DESCRIPTION OF SYMBOLS 1 Printed product monitoring apparatus 2 Printed product 3 Roll unit 4 Traverse unit 5 Character 6 Varnish 11 Illumination unit accommodating part 12 Camera accommodating part 20 Varnish monitoring illumination unit 21, 31, 35, 52 Connection member 22, 32 LED group 23, 33 LED board 30 Illumination unit for normal printing monitoring 34 Illumination unit support member for normal printing monitoring 40 Camera 41 Lens 42 Camera body 43 Imaging element 50 Polarizing plate 51 Polarizing plate supporting member

Claims (5)

In the printed matter monitoring apparatus that irradiates the printed matter to be monitored from the illumination device and images the printed matter by the reflected light of the printed matter,
A first lighting device comprising a substrate facing the surface of the printed matter, a round hole provided in the center of the substrate, and a plurality of LEDs on the substrate around the round hole;
A lens is disposed in a round hole provided in the first lighting device, and light of a plurality of LEDs provided in the first lighting device is irradiated onto the printed material, and reflected light from the printed material is taken into the lens. An imaging device for imaging the coating state of the transparent member coated on the printed matter;
A printed matter monitoring apparatus comprising: The printed matter monitoring apparatus according to claim 1,
The substrate provided in the first lighting device is disposed so as to face the surface of the printed matter and the surface of the substrate is parallel to the surface of the printed matter,
The printed matter monitoring apparatus, wherein the lens is arranged so that an imaging angle by the imaging device is perpendicular to the printed matter.

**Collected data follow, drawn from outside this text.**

Lemma parse_value_array (fuel : nat) (ws r : list ascii) :
  forallb is_ws ws = true ->
  parse_value (S fuel) (ws ++ "["%char :: r) =
  match skip_ws r with
  | d :: r' =>
      if nat_of_ascii d =? 93 then Some (VArr [], r')
      else
        match parse_elements (parse_value fuel) (length r) r with
        | Some (vs, r'') => Some (VArr vs, r'')
        | None => None
        end
  | [] => None
  end.
Proof.
  intros Hws. cbn [parse_value]. rewrite skip_ws_app by auto.
  now rewrite skip_ws_stop by reflexivity.
Qed.

Lemma parse_value_array0 (fuel : nat) (r : list ascii) :
  parse_value (S fuel) ("["%char :: r) =
  match skip_ws r with
  | d :: r' =>
      if nat_of_ascii d =? 93 then Some (VArr [], r')
      else
        match parse_elements (parse_value fuel) (length r) r with
        | Some (vs, r'') => Some (VArr vs, r'')
        | None => None
        end
  | [] => None
  end.
Proof. exact (parse_value_array fuel [] r eq_refl). Qed.

Lemma skip_ws_member (gap : nat) (k : string) (t ws X : list ascii) :
  forallb is_ws ws = true ->
  exists Y, skip_ws (ws ++ member gap k t ++ X) = "034"%char :: Y.
Proof.
  intros Hws. rewrite skip_ws_app by auto. unfold member.
  rewrite <- app_assoc, quote_app. rewrite skip_ws_stop by reflexivity.
  eauto.
Qed.

(** A flat record is read back from its text, at any depth of
    indentation and after any white space. *)
Lemma parse_record (fuel gap ind : nat) (o : obj) (ws rest : list ascii) :
  flat_record (VObj o) -> forallb is_ws ws = true ->
  parse_value (S (S fuel)) (ws ++ record_text gap ind o ++ rest)
  = Some (VObj o, rest).
Proof.
  intros [Hnd Hsc] Hws.
  destruct o as [|[k v] fs].
  - unfold record_text. cbn [map bracket app].
    now rewrite parse_value_object.
  - unfold record_text. cbn [map fst snd]. rewrite bracket_cons.
    cbn [app]. rewrite parse_value_object by auto.
    rewrite <- !app_assoc, tail_text_app, <- app_assoc. cbn [app].
    destruct (skip_ws_member gap k (scalar_text v) (nl gap (ind + gap))
                (tail_text (","%char :: nl gap (ind + gap))
                   (nl gap ind ++ "}"%char :: rest)
                   (map (fun kv => member gap (fst kv) (scalar_text (snd kv)))
                      fs)) (nl_ws _ _)) as [Y ->].
    change (nat_of_ascii "034" =? 125) with false. cbv iota.
    simpl in Hsc. apply andb_true_iff in Hsc. destruct Hsc as [Hv Hfs].
    rewrite (parse_members_fields (parse_value (S fuel)) gap); auto.
    + now rewrite make_object_nodup.
    + intros. now apply parse_scalar.
    + rewrite !length_app.
      pose proof (member_nonempty gap k (scalar_text v)).
      pose proof (tail_text_length (","%char :: nl gap (ind + gap))
                    (nl gap ind ++ "}"%char :: rest)
                    (map (fun kv => member gap (fst kv) (scalar_text (snd kv)))
                       fs)) as Hlen.
      rewrite length_map in Hlen. specialize (Hlen ltac:(discriminate)).
      lia.
    + apply nl_ws.
    + apply nl_ws.
    + apply nl_ws.
Qed.

Section Elements.
Variable pv : list ascii -> option (value * list ascii).
Variables gap ind : nat.
Hypothesis pv_record :
  forall v ws rest, flat_record v -> forallb is_ws ws = true ->
    pv (ws ++ item_text gap ind v ++ rest) = Some (v, rest).
(** What the script does to the outside: the [avbroot] commands it runs and
    the directories and files it creates, in order. Directories are named
    relative to the output directory: [CallMkdir dir] stands for
    [(output_dir / dir).mkdir], [InputImage file] for [input_dir / file].
    The names are kept as the script has them, before [pathlib] joins
    them; which entry of its directory a name designates is a matter of
    the theorems (see [plain_name]). *)
Inductive call : Type :=
| CallVersion
| CallMkdirOutput
| CallMkdir (dir : string)
| CallAvbInfo (lp_name : string)
| CallAvbUnpack (img : image) (dir : string)
| CallAvbPack (name : string) (info : AvbInfo) (extra_args : list string)
| CallAvbVerify
| CallSparseUnpack (file : string)
| CallLpUnpack
| CallLpPack
| CallRename (src dst : string)
| CallRmtree (dir : string).

(** What the script cannot decide: how this run of the interpreter iterates
    a set of strings (CPython orders it by the strings' hashes, which are
    salted per process), what [avbroot] answers, and what the input
    directory holds. *)
Record World : Type := mkWorld {
  iter_set : gset string → list string;
  version_stdout : result string;
  avb_info_ok : string → bool;
  avb_unpack_out : image → option AvbInfo;
  avb_pack_out : string → AvbInfo → list string → option AvbInfo;
  avb_verify_ok : bool;
  sparse_unpack_ok : string → bool;
  lp_unpack_out : option (list (list string) * gmap string Z);
  lp_pack_ok : bool;
  input_files : list string;
  input_lp_toml : option (list (list string))
}.
(** X24: a write through the accessor inside the buffer is read back at
    the same frame and channel, leaves every other frame and channel as
    it was, and keeps the shape of the buffer. *)
Theorem sample_write_then_read (ad : AudioData.t) (f c : Z) (v : R) :
  well_formed ad ->
  (0 <= f < frames ad)%Z -> (0 <= c < channels ad)%Z ->
  exists ad',
    set_sample ad f c v = Some ad'
    /\ well_formed ad'
    /\ sample ad' f c = Some v
    /\ forall f' c',
         (0 <= f' < frames ad)%Z -> (0 <= c' < channels ad)%Z ->
         (f', c') <> (f, c) ->
         sample ad' f' c' = sample ad f' c'.
Proof.
  intros Hwf Hfr Hch.
  destruct (subscript_in_range ad f c Hwf Hfr Hch) as [E Hr].
  pose proof Hwf as (H1 & H2 & H3 & Hlen).
  unfold set_sample. rewrite (sample_in_range ad f c Hwf Hfr Hch).
  eexists. split; [reflexivity|].
  assert (well_formed
            (mk (<[Z.to_nat (subscript ad f c) := v]> (fdata ad))
               (frame_count ad) (sampling_rate ad) (channel_count ad)))
    as Hwf'.
  { unfold well_formed, frames, channels. cbn.
    rewrite length_insert. repeat split; assumption. }
  split; [exact Hwf'|]. split.
  - rewrite (sample_in_range _ f c Hwf' Hfr Hch). f_equal.
    unfold at_. cbn [fdata channels channel_count]. rewrite E.
    replace (c + f * channel_count ad)%Z
      with (f * channels ad + c)%Z by (unfold channels; lia).
    apply nth_lookup_Some, list_lookup_insert_eq. lia.
  - intros f' c' Hfr' Hch' Hne.
    rewrite (sample_in_range _ f' c' Hwf' Hfr' Hch').
    rewrite (sample_in_range _ f' c' Hwf Hfr' Hch'). f_equal.
    unfold at_. cbn [fdata channels channel_count]. rewrite E.
    rewrite !nth_lookup. rewrite list_lookup_insert_ne; [reflexivity|].
    unfold channels in *. intros Heq. apply Hne.
    assert (f * channel_count ad + c = c' + f' * channel_count ad)%Z
      as Hs by nia.
    assert (f = f') by nia. subst f'. f_equal. lia.
Qed.

(** *** normalize *)

Lemma at_insert (l : list R) (j s : Z) (v : R) :
  (0 <= j)%Z -> (0 <= s)%Z -> (Z.to_nat j < length l)%nat ->
  at_ (<[Z.to_nat j := v]> l) s = if (s =? j)%Z then v else at_ l s.
Proof.
  intros Hj Hs Hl. unfold at_. rewrite !nth_lookup.
  destruct (Z.eqb_spec s j) as [->|Hne].
  - rewrite list_lookup_insert_eq by exact Hl. reflexivity.
  - rewrite list_lookup_insert_ne by lia. reflexivity.
Qed.

(** Without wrap-around the loop [for (s = i; s < total; s += channels)]
    visits the samples of channel [i], frame by frame. *)
Lemma strided_no_wrap (i c f : Z) (fuel : nat) (k : Z) :
  (0 <= i < c)%Z -> (0 <= k <= f)%Z -> (f * c + c <= 2 ^ 32)%Z ->
  (f - k <= Z.of_nat fuel)%Z ->
  strided fuel (i + k * c) c (f * c)
  = (fun j => (i + j * c)%Z) <$> seqZ k (f - k).
Proof.
  revert k. induction fuel as [|n IH]; intros k Hi Hk Hw Hf.
  - assert (k = f) by lia. subst k. rewrite seqZ_nil by lia. reflexivity.
  - cbn [strided]. destruct (Z.ltb_spec (i + k * c) (f * c)) as [Hlt|Hge].
    + assert (k < f)%Z by nia.
      rewrite (seqZ_cons k (f - k)) by lia. rewrite fmap_cons. f_equal.
      replace (wrap32 (i + k * c + c)) with (i + Z.succ k * c)%Z
        by (rewrite wrap32_small by nia; lia).
      replace (Z.pred (f - k)) with (f - Z.succ k)%Z by lia.
      apply IH; lia.
    + assert (k = f) by nia. subst k. rewrite seqZ_nil by lia. reflexivity.
Qed.

Lemma strided_channel (i c f : Z) :
  (0 <= i < c)%Z -> (0 <= f)%Z -> (f * c + c <= 2 ^ 32)%Z ->
  strided (Z.to_nat (f * c)) i c (f * c)
  = (fun j => (i + j * c)%Z) <$> seqZ 0 f.
Proof.
  intros Hi Hf Hw.
  pose proof (strided_no_wrap i c f (Z.to_nat (f * c)) 0 Hi) as H.
  rewrite Z.mul_0_l, Z.add_0_r, Z.sub_0_r in H. apply H; try lia. nia.
Qed.

Lemma elem_of_channel (i c f s : Z) :
  (0 <= i < c)%Z -> (0 <= f)%Z ->
  s ∈ (fun j => (i + j * c)%Z) <$> seqZ 0 f
  <-> (0 <= s < f * c)%Z /\ (s mod c = i)%Z.
Proof.
  intros Hi Hf. rewrite list_elem_of_fmap. split.
  - intros (j & -> & Hj). apply elem_of_seqZ in Hj. split; [nia|].
    rewrite Z.mod_add by lia. apply Z.mod_small, Hi.
  - intros [Hs Hm]. exists (s / c)%Z. split.
    + pose proof (Z.div_mod s c ltac:(lia)). lia.
    + apply elem_of_seqZ. split; [apply Z.div_pos; lia|].
      rewrite Z.add_0_l. apply Z.div_lt_upper_bound; lia.
Qed.

Lemma NoDup_channel (i c f : Z) :
  (0 < c)%Z -> NoDup ((fun j => (i + j * c)%Z) <$> seqZ 0 f).
Proof.
  intros Hc. apply NoDup_fmap_2; [|apply NoDup_seqZ].
  intros x y Hxy. nia.
Qed.

Lemma visit_sum (l : list R) (i : Z) (idx : list Z) (st : stats) :
  sum (fold_left (visit l i) idx st)
  = sum st + foldr Rplus 0 (at_ l <$> idx).
Proof.
  revert st. induction idx as [|s idx IH]; intros st.
  - cbn. lra.
  - cbn [fold_left]. rewrite IH, fmap_cons. cbn [foldr].
    unfold visit. destruct (Rltb _ _); cbn [sum]; lra.
Qed.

In the printed matter monitoring apparatus according to claim 1 or 2,
Furthermore, a polarizing plate is provided between the first lighting device and the printed material, facing the surface of the substrate provided in the first lighting device and the surface of the printed material, and having a round hole in the center. ,
The imaging device
Light from a plurality of LEDs provided in the first illumination device is diffused by the polarizing plate and irradiated to the printed matter, and reflected light from the printed matter passes through a round hole provided in the polarizing plate. A printed matter monitoring apparatus that captures an image of a coated state of a transparent member that is taken into the lens and coated on the printed matter. In the printed matter monitoring apparatus according to any one of claims 1 to 3,
Furthermore, a second illumination device provided with a plurality of LEDs provided at a position of a predetermined inclination angle with respect to the surface of the printed matter,
The imaging device
When imaging the application state of the transparent member applied to the printed matter, the light of a plurality of LEDs provided in the first illumination device is irradiated, and the reflected light from the printed matter is taken into the lens,
When imaging the printing state of the printed pattern printed on the printed matter, the light of a plurality of LEDs provided in the second illumination device is irradiated, and reflected light from the printed matter is taken into the lens. Printed material monitoring device. In the printed matter monitoring apparatus according to any one of claims 1 to 3,
Furthermore, a second lighting device provided with a plurality of LEDs provided at a position of a predetermined inclination angle with respect to the surface of the printed matter, and
Dimming means for adjusting the illuminance of light emitted by the plurality of LEDs provided in the first lighting device and the plurality of LEDs provided in the second lighting device, respectively,
The imaging device
A plurality of LEDs provided in the first illumination device, the light having the illuminance adjusted by the dimming means irradiating the printed matter, and the plurality of LEDs provided in the second illumination device The light having the illuminance adjusted by the light control means is applied to the printed matter, the reflected light from the printed matter is taken into the lens, and the coating state of the transparent member applied to the printed matter is A printed matter monitoring apparatus, characterized in that imaging is performed.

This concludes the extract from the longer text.